PROBLEM REQUIREMENTS: Every line in the following data that has "function" counts toward the total; state that total alone.

Stored data:
● ● ● ●

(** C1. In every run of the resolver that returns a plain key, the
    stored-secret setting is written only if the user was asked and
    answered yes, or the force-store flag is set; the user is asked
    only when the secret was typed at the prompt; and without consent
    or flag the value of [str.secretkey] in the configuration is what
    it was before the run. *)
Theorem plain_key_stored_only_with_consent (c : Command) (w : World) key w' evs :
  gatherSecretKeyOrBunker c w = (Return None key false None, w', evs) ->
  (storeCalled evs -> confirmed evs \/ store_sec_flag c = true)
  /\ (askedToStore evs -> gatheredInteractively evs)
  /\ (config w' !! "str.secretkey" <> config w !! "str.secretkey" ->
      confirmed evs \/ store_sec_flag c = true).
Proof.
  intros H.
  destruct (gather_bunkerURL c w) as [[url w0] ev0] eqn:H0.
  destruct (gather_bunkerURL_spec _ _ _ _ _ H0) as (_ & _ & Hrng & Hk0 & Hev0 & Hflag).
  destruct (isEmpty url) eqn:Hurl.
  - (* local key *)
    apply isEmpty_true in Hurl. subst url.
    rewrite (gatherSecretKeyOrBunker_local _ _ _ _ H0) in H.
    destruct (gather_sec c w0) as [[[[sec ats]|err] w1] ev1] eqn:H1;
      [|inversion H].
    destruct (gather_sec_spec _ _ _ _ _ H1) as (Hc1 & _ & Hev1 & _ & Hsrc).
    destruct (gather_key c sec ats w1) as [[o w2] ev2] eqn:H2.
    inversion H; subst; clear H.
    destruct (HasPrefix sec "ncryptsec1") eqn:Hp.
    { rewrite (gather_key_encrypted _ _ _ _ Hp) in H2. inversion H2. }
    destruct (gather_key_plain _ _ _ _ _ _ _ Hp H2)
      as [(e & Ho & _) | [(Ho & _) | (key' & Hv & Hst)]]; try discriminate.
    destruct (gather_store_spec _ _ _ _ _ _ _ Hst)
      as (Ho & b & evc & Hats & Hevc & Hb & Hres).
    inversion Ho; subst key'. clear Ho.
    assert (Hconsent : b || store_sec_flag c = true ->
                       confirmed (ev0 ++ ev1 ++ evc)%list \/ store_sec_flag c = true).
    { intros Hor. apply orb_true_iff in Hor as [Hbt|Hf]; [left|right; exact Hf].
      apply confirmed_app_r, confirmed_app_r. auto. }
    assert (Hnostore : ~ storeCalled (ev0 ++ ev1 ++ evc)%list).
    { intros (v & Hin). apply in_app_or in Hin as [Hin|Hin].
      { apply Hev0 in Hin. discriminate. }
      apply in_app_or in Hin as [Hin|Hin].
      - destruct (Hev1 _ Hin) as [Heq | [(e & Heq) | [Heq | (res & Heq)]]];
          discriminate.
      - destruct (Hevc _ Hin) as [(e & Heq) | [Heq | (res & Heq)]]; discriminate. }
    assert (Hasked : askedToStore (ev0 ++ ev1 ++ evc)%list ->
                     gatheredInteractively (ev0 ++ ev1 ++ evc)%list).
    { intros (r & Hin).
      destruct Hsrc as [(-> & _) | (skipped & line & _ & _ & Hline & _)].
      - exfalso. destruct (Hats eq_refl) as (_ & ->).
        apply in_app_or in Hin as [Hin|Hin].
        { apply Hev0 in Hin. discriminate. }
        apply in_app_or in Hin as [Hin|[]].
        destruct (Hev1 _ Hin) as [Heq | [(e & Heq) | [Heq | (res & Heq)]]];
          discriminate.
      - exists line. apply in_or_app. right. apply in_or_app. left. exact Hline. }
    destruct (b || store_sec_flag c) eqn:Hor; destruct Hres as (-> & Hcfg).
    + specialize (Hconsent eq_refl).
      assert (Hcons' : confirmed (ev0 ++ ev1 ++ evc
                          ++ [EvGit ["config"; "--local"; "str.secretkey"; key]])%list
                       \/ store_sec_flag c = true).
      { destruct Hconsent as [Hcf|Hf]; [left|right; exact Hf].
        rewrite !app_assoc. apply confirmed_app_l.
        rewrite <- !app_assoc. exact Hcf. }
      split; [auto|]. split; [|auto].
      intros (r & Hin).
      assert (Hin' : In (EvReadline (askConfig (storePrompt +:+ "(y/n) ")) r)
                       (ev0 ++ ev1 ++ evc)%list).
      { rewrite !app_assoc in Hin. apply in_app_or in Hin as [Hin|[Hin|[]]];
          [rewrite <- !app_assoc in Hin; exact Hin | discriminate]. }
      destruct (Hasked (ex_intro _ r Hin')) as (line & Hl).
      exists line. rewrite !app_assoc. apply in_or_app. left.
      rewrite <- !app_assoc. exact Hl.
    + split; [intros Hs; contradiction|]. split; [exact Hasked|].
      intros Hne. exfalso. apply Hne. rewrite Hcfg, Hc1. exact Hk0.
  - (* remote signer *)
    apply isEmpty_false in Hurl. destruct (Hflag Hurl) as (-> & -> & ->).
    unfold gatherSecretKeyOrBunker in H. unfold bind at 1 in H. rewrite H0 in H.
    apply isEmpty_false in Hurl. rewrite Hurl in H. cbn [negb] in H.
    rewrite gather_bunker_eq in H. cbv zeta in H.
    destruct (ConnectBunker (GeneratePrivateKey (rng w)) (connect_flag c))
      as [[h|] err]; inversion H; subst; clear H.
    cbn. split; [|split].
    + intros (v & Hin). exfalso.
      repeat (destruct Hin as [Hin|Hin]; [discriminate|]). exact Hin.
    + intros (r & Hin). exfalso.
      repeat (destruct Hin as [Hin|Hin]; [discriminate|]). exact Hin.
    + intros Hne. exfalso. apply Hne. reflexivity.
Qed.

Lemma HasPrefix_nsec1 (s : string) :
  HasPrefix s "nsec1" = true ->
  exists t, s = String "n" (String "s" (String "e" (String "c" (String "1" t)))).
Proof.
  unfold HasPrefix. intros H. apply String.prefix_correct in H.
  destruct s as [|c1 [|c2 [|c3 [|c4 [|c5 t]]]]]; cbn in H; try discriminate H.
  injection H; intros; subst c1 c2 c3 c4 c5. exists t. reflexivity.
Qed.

● ● ● ●

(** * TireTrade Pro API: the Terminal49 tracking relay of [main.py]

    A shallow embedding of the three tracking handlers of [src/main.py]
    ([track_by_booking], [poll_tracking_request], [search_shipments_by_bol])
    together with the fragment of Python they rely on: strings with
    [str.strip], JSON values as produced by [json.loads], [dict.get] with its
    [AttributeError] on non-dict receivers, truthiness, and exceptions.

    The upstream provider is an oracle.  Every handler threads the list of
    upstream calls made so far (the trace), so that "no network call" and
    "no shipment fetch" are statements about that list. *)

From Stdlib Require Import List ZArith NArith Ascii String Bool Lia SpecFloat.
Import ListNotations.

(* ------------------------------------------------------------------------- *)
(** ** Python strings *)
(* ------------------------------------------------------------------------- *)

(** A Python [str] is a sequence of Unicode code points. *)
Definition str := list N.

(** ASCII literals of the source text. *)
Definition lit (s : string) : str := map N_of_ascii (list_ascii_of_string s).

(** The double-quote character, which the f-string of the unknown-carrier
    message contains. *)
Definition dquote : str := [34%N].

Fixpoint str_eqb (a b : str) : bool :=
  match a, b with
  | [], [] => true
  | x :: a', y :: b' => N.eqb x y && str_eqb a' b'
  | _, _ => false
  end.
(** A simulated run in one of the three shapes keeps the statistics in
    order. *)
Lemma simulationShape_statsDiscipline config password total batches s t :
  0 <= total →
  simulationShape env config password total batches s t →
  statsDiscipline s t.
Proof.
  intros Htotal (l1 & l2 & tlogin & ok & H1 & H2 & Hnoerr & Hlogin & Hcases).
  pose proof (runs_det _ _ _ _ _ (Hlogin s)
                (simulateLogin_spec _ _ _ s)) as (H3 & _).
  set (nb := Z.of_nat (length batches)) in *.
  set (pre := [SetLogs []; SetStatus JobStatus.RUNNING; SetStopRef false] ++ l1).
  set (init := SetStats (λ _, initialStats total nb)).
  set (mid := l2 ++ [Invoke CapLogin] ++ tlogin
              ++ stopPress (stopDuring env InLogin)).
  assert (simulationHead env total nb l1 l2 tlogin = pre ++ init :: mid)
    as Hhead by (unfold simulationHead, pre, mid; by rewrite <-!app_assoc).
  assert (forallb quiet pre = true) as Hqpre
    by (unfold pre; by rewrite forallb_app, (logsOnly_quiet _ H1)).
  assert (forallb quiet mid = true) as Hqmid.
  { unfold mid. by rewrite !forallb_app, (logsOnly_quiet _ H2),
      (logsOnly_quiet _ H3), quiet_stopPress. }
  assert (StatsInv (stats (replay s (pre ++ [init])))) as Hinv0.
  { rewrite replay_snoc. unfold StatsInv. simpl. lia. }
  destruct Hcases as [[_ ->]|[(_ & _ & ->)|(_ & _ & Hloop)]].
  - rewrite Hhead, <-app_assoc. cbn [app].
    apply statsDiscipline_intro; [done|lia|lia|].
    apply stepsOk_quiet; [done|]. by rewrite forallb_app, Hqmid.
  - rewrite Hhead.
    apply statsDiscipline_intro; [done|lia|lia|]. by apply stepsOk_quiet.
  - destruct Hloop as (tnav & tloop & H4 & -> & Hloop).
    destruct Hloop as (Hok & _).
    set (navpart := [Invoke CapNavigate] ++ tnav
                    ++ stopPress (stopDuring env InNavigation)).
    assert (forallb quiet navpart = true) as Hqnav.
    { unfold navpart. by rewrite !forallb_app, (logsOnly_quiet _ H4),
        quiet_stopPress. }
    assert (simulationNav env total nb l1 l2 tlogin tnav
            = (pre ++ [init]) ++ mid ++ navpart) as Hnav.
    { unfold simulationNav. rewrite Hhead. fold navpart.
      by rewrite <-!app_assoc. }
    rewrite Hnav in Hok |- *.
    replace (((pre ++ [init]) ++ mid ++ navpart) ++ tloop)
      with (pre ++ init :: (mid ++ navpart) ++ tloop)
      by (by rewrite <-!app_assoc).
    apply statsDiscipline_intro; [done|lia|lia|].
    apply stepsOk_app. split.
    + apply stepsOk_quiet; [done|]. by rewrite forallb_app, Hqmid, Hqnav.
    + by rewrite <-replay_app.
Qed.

● ● ● ●

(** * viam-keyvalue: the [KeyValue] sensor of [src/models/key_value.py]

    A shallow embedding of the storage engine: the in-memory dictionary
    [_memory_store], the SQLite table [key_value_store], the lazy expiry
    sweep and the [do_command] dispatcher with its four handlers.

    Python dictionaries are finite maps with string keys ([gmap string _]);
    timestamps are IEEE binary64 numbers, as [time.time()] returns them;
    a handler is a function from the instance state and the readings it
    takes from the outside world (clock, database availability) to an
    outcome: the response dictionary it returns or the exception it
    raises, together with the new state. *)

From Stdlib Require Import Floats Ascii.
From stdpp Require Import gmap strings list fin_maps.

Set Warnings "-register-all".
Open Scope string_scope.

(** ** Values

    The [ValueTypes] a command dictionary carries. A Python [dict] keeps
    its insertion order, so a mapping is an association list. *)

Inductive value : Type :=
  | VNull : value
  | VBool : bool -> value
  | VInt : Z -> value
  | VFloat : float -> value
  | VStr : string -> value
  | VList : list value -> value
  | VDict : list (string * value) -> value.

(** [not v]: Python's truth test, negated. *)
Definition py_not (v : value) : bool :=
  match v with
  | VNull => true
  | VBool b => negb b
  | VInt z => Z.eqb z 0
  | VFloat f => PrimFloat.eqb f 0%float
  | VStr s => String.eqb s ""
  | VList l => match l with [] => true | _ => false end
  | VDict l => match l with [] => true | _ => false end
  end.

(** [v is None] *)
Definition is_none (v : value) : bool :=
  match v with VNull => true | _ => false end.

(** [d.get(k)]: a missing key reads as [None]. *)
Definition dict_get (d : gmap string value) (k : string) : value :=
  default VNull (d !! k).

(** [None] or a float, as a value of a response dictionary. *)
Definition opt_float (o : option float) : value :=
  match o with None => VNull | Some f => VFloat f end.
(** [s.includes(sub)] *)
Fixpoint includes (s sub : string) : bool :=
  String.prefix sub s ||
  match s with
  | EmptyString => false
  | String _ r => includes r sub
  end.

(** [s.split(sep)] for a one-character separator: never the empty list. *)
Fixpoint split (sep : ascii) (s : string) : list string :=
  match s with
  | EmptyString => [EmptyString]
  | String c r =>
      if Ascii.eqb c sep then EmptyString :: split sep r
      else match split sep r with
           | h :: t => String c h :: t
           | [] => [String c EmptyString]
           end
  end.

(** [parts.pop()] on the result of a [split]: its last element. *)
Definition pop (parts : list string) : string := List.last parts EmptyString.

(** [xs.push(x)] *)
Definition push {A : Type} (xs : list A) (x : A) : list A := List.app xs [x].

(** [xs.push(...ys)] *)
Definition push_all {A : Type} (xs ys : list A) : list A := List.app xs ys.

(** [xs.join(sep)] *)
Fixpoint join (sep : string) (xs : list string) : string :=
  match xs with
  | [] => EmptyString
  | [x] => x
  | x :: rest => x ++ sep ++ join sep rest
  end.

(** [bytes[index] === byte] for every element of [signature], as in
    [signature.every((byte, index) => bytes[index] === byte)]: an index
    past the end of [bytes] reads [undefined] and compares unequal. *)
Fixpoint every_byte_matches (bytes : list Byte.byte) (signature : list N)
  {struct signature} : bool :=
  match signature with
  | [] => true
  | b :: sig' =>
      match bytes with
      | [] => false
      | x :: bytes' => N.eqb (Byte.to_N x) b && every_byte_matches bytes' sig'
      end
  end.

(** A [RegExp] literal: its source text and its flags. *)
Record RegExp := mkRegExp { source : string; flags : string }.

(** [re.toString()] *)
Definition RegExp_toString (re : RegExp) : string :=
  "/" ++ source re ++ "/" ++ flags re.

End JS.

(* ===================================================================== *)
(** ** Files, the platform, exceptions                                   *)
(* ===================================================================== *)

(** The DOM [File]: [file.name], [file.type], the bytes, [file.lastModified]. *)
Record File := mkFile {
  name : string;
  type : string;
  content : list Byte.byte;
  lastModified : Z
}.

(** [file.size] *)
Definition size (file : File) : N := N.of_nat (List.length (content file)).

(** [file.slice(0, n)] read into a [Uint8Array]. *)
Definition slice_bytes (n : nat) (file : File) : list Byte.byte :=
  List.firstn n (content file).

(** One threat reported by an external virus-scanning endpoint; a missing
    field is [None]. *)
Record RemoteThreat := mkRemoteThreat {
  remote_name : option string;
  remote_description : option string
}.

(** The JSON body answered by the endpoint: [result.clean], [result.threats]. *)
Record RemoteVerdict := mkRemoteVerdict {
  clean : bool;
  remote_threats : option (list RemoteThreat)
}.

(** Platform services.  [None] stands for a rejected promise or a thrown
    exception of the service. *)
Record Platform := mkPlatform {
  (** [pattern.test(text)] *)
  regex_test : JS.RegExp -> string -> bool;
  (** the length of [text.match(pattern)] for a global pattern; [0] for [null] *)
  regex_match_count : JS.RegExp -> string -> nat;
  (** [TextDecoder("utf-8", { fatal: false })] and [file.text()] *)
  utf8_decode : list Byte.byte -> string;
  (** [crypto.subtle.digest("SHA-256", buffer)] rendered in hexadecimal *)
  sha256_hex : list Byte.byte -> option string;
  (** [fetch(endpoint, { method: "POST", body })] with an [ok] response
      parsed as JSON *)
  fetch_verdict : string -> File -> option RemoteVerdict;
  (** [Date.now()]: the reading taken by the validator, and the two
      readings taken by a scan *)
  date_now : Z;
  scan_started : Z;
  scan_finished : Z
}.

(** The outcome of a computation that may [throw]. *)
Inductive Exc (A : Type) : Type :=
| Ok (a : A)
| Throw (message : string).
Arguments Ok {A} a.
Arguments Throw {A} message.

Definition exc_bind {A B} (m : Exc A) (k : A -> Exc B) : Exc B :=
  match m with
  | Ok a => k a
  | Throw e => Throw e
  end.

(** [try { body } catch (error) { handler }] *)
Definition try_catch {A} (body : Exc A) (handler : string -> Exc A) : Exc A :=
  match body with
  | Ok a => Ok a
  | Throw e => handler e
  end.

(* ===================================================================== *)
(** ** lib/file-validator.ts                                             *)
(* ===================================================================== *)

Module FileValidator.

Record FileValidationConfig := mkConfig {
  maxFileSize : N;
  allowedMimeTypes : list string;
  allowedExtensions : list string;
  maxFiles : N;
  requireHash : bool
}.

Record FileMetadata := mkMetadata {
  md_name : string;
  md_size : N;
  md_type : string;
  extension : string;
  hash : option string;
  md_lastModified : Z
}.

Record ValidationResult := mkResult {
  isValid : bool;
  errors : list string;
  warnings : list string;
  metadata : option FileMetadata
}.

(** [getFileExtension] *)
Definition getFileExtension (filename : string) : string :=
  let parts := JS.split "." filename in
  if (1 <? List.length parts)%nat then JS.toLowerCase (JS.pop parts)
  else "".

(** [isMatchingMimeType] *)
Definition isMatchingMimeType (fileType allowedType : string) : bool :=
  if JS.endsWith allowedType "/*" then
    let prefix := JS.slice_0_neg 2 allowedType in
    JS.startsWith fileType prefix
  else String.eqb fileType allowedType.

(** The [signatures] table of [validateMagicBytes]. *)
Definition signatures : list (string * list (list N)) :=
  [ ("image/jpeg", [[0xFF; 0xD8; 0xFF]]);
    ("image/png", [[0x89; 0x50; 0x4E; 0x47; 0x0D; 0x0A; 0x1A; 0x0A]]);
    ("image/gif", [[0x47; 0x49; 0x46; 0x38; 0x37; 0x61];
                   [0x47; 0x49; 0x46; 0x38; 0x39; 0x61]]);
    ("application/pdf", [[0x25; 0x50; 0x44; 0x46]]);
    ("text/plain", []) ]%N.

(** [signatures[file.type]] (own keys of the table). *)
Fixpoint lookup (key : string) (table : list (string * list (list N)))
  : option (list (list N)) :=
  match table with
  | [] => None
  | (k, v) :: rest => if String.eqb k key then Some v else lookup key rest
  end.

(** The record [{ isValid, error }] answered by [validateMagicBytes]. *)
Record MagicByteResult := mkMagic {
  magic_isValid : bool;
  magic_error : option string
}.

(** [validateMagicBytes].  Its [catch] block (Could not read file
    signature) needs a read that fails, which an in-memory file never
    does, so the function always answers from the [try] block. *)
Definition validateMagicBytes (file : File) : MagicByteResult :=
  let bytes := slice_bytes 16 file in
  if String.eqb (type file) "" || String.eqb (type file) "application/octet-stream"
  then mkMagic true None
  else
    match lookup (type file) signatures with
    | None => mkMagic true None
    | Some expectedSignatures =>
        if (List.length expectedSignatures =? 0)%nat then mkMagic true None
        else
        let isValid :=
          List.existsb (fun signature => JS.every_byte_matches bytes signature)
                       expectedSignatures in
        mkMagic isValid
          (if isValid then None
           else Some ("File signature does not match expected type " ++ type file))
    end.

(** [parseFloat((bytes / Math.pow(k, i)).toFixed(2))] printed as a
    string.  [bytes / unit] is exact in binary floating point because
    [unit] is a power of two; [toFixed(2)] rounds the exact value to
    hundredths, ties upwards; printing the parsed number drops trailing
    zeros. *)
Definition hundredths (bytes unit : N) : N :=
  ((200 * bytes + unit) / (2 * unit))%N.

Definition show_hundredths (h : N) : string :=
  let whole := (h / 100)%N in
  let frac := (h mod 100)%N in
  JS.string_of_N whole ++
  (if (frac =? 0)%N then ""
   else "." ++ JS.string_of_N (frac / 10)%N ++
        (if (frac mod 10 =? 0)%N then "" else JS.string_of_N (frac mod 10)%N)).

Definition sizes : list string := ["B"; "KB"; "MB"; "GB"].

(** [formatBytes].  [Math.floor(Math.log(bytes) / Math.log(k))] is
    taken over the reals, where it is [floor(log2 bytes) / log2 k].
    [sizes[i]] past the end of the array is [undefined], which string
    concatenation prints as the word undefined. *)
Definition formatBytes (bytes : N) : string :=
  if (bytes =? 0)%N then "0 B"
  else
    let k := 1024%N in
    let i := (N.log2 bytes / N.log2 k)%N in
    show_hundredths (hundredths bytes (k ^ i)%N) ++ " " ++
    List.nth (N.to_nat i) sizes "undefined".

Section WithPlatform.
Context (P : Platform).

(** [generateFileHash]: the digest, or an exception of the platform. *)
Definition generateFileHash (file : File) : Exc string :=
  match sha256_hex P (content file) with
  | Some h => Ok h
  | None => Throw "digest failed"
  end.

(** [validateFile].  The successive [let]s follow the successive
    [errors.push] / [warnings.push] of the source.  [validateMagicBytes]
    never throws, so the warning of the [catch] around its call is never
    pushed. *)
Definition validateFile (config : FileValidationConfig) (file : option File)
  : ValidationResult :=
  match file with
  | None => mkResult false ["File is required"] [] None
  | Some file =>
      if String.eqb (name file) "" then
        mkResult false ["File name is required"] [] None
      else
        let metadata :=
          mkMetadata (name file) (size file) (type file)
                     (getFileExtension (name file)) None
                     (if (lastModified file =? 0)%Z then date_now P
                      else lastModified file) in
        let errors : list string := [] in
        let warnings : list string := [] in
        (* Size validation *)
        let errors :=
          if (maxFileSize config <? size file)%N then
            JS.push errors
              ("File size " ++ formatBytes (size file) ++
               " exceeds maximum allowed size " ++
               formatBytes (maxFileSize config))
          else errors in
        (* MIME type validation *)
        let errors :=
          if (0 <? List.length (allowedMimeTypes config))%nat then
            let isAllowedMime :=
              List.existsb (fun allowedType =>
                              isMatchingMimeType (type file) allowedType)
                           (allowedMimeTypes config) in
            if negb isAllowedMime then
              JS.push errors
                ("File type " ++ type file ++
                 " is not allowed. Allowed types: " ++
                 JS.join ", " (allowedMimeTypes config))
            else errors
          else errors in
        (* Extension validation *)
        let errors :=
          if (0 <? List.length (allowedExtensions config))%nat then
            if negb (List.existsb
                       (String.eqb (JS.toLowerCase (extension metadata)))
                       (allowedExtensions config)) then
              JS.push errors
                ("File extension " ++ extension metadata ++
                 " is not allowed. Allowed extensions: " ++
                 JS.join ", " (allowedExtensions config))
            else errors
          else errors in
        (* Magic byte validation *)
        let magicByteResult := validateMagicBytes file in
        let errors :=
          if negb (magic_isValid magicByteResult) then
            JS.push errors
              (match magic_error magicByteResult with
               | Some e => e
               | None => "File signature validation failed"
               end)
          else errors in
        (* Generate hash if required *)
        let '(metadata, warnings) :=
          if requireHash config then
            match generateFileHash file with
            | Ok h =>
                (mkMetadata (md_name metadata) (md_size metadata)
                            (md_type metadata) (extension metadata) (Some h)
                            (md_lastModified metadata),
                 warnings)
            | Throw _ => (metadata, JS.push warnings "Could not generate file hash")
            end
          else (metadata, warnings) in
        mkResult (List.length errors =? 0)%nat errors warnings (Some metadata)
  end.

● ● ● ●

EXERCISE ANSWER: 2